Legal scholar and Harvard University Professor Emeritus Laurence Tribe on Tuesday detailed how a lawyer for Donald Trump “completely misused” and “grossly [misrepresented]” his work in a memorandum purporting to proved a legal framework for the former president’s efforts to overturn the results of the 2020 presidential election.

Trump last week was indicted on four felony counts related to those efforts.

Tribe’s breakdown of the Nov. 18, 2020 Memorandum, written by attorney Kenneth Chesebro (or “co-conspirator 5,” according to special counsel Jack Smith), was published in Just Security one day before the New York Times revealed the existence of a Dec. 6, 2020 internal campaign memo that Department of Justice prosecutors “are portraying as a crucial link in how the Trump team’s efforts evolved into a criminal conspiracy.”

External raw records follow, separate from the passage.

(** The source of a document. *)
Lemma document_source_Ok s x source source_step w' :
  document_source c plan s x w = (Ok (source, source_step), w') →
  w' = w ∧
  match psr_reused_from_step_run_id x with
  | None => source = x ∧ source_step = s
  | Some i => psr_step_run_id source = i ∧
              pst_supersedes_step_id s = Some (pst_step_id source_step) ∧
              pst_definition_digest source_step = pst_definition_digest s
  end.
Proof.
  intros H. pose proof (read_only_Ok _ _ _ _ (read_only_document_source c plan s x) H) as ->.
  split; [done|]. unfold document_source in H.
  destruct (psr_reused_from_step_run_id x) as [i|]; [|by injection H as <- <-].
  apply read_bind_Ok in H as (o&Ho&H); [|auto with reads].
  apply or_raise_bind_Ok in H as (y&->&H). apply require_bind_Ok in H as [Ht H].
  apply or_raise_bind_Ok in H as (t&_&H). apply require_bind_Ok in H as [Hs H].
  injection H as <- <-. unfold supersedes_unchanged in Hs. split_tests Hs.
  split_and!; [|done|done].
  apply bind_Ok in Ho as (sid&w1&Hsid&Ho). apply bind_Ok in Ho as (d&w2&[= <- <-]&Ho).
  injection Ho as Ho _. apply fmap_Some in Ho as (r&Hr&->).
  apply head_Some in Hr as [l Hl].
  assert (Hin : r ∈ step_run_rows c (w_db w1) sid (run_text c) i) by (rewrite Hl; by left).
  apply elem_of_filter_bool in Hin as [_ Hin]. by apply bool_decide_eq_true in Hin.
Qed.

Lemma read_document_Ok p i source doc w' :
  read_document c p i source w = (Ok doc, w') →
  ∃ m, memory_entries (w_db w) !! i = Some m ∧ mem_tenant_id m = tc_tenant_id c ∧
    mem_workspace_id m = tc_workspace_id c ∧ mem_session_id m = tc_session_id c ∧
    mem_type m = "plan_step_result" ∧ model_validate_json (mem_content m) = Some doc.
Proof.
  intros H. unfold read_document in H.
  apply read_bind_Ok in H as (o&Ho&H); [|auto with reads].
  apply or_raise_bind_Ok in H as (e&->&H). apply require_bind_Ok in H as [Ht H].
  apply require_bind_Ok in H as [_ H]. apply or_raise_Ok in H as [H _].
  unfold memory_get, get_row in Ho. apply bind_Ok in Ho as (d&w1&[= <- <-]&Ho).
  destruct (exact_row _ _ _ _) as [m|] eqn:E; [|done].
  apply lift_bind_Ok in Ho as (e'&He&[= ->]).
  apply exact_row_Some in E as (E1&E2&E3&E4). exists m.
  unfold from_row in He. apply result_bind_Ok in He as (md&_&[= <-]).
  unfold is_result_entry in Ht. split_tests Ht. done.
Qed.

(** The digests that a document has to name. *)
Lemma expected_dependency_digests_Ok x ids acc m :
  expected_dependency_digests by_id latest x ids acc = Ok m →
  (∀ i, i ∈ ids → is_Some (by_id !! i)) ∧
  m = foldl (λ m i, <[key_of_dependency i :=
                        default "" (y ← latest !! i; psr_result_digest y)]> m) acc ids.
Proof.
  revert acc. induction ids as [|i ids IH]; intros acc H; simpl in H.
  { injection H as <-. split; [by intros i Hi%elem_of_nil|done]. }
  destruct (latest !! i) as [y|] eqn:Ey; [|by destruct (by_id !! i)].
  destruct (psr_result_digest y) as [g|] eqn:Eg; [|done].
  destruct (by_id !! i) as [t|] eqn:Et; [|done].
  apply ensure_bind_Ok in H as [_ H]. destruct (IH _ H) as [IH1 ->]. split.
  - intros j [->|Hj]%elem_of_cons; [by rewrite Et|by apply IH1].
  - simpl. assert (key_of_dependency i = pst_logical_step_key t) as ->.
    { unfold key_of_dependency. by rewrite Et. }
    rewrite Ey. simpl. by rewrite Eg.
Qed.

Lemma load_succeeded_result_Ok documents s x doc w' :
  (∀ i dep, documents !! i = Some dep → ∃ y, latest !! i = Some y ∧
     psr_result_digest y = Some (result_digest dep)) →
  load_succeeded_result c plan latest documents s x w = (Ok doc, w') →
  authentic s x doc ∧ rests_on s doc documents.
Proof.
  intros Hdocs H. unfold load_succeeded_result in H. cbv zeta in H.
  apply or_raise_bind_Ok in H as (ref&Hr&H). apply or_raise_bind_Ok in H as (g&Hg&H).
  apply or_raise_bind_Ok in H as (sm&Hsm&H). apply or_raise_bind_Ok in H as (i&Hi&H).
  apply read_bind_Ok in H as ([source source_step]&Hsrc&H); [|auto with reads].
  apply document_source_Ok in Hsrc as [_ Hsrc].
  apply read_bind_Ok in H as (doc'&Hdoc&H); [|auto with reads].
  apply read_document_Ok in Hdoc as (m&Hm).
  apply require_bind_Ok in H as [Ht H]. split_tests Ht.
  apply require_bind_Ok in H as [Hd H]. apply lift_bind_Ok in H as (e&He&H).
  apply require_bind_Ok in H as [Hmap H]. apply bool_decide_eq_true in Hmap.
  injection H as <- _. subst g sm. split.
  - split; try done; [exists ref, i, m; naive_solver|..].
    + destruct (psr_reused_from_step_run_id x);
        [destruct Hsrc as (_&_&<-)|destruct Hsrc as [_ <-]]; done.
    + destruct (psr_reused_from_step_run_id x).
      * destruct Hsrc as (Hs1&Hs2&_). split; congruence.
      * destruct Hsrc as [-> ->]. done.
  - apply expected_dependency_digests_Ok in He as [Hids ->].
    rewrite forallb_forall in Hd. split.
    + intros j Hj. split; [|by apply Hids].
      apply list_elem_of_In, Hd in Hj. by apply bool_decide_eq_true in Hj.
    + rewrite Hmap. unfold dict_from. clear -Hd Hdocs. revert Hd. generalize (∅ : gmap string string).
      induction (deps s) as [|j l IH]; intros acc Hd; simpl; [done|].
      rewrite IH by (intros k Hk; apply Hd; by right). do 2 f_equal.
      assert (Hj : is_Some (documents !! j)).
      { apply (bool_decide_eq_true (is_Some (documents !! j))), Hd. by left. }
      destruct Hj as [dep Hdep]. unfold digest_of_dependency. rewrite Hdep.
      destruct (Hdocs _ _ Hdep) as (y&->&Hy). simpl. by rewrite Hy.
Qed.
Lemma dict_from_ext {A} (key val val' : A → string) l :
  (∀ x, x ∈ l → val x = val' x) → dict_from key val l = dict_from key val' l.
Proof.
  unfold dict_from. generalize (∅ : gmap string string). induction l as [|x l IH]; intros m Hv;
    [done|]. simpl. rewrite (Hv x) by (by left). apply IH. intros y Hy. apply Hv. by right.
Qed.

The Nov. 18 memo, entitled “The Real Deadline for Settling a State’s Electoral Votes,” is the first in a series of documents that the special counsel laid out in his indictment of Trump, and, Tribe claims, “ relied on a gross misrepresentation” of the constitutional scholar’s work.

“As the title of the November 18 Memorandum indicates, Chesebro focuses on what he considers the ‘real deadline’ under the federal scheme for presidential election,” Tribe wrote. “In the body of the Memorandum, [Chesebro] quotes me completely out of context.”

The constitutional law professor claims Chesebro’s memo “grossly misrepresents what I wrote in my constitutional law treatise on the power of one Congress, through legislation, to bind a future Congress’s ability to pass new legislation,” accusing the Trump lawyer of flipping his conclusion “on its head” and “citing [his] work in support of the very opposite conclusion.”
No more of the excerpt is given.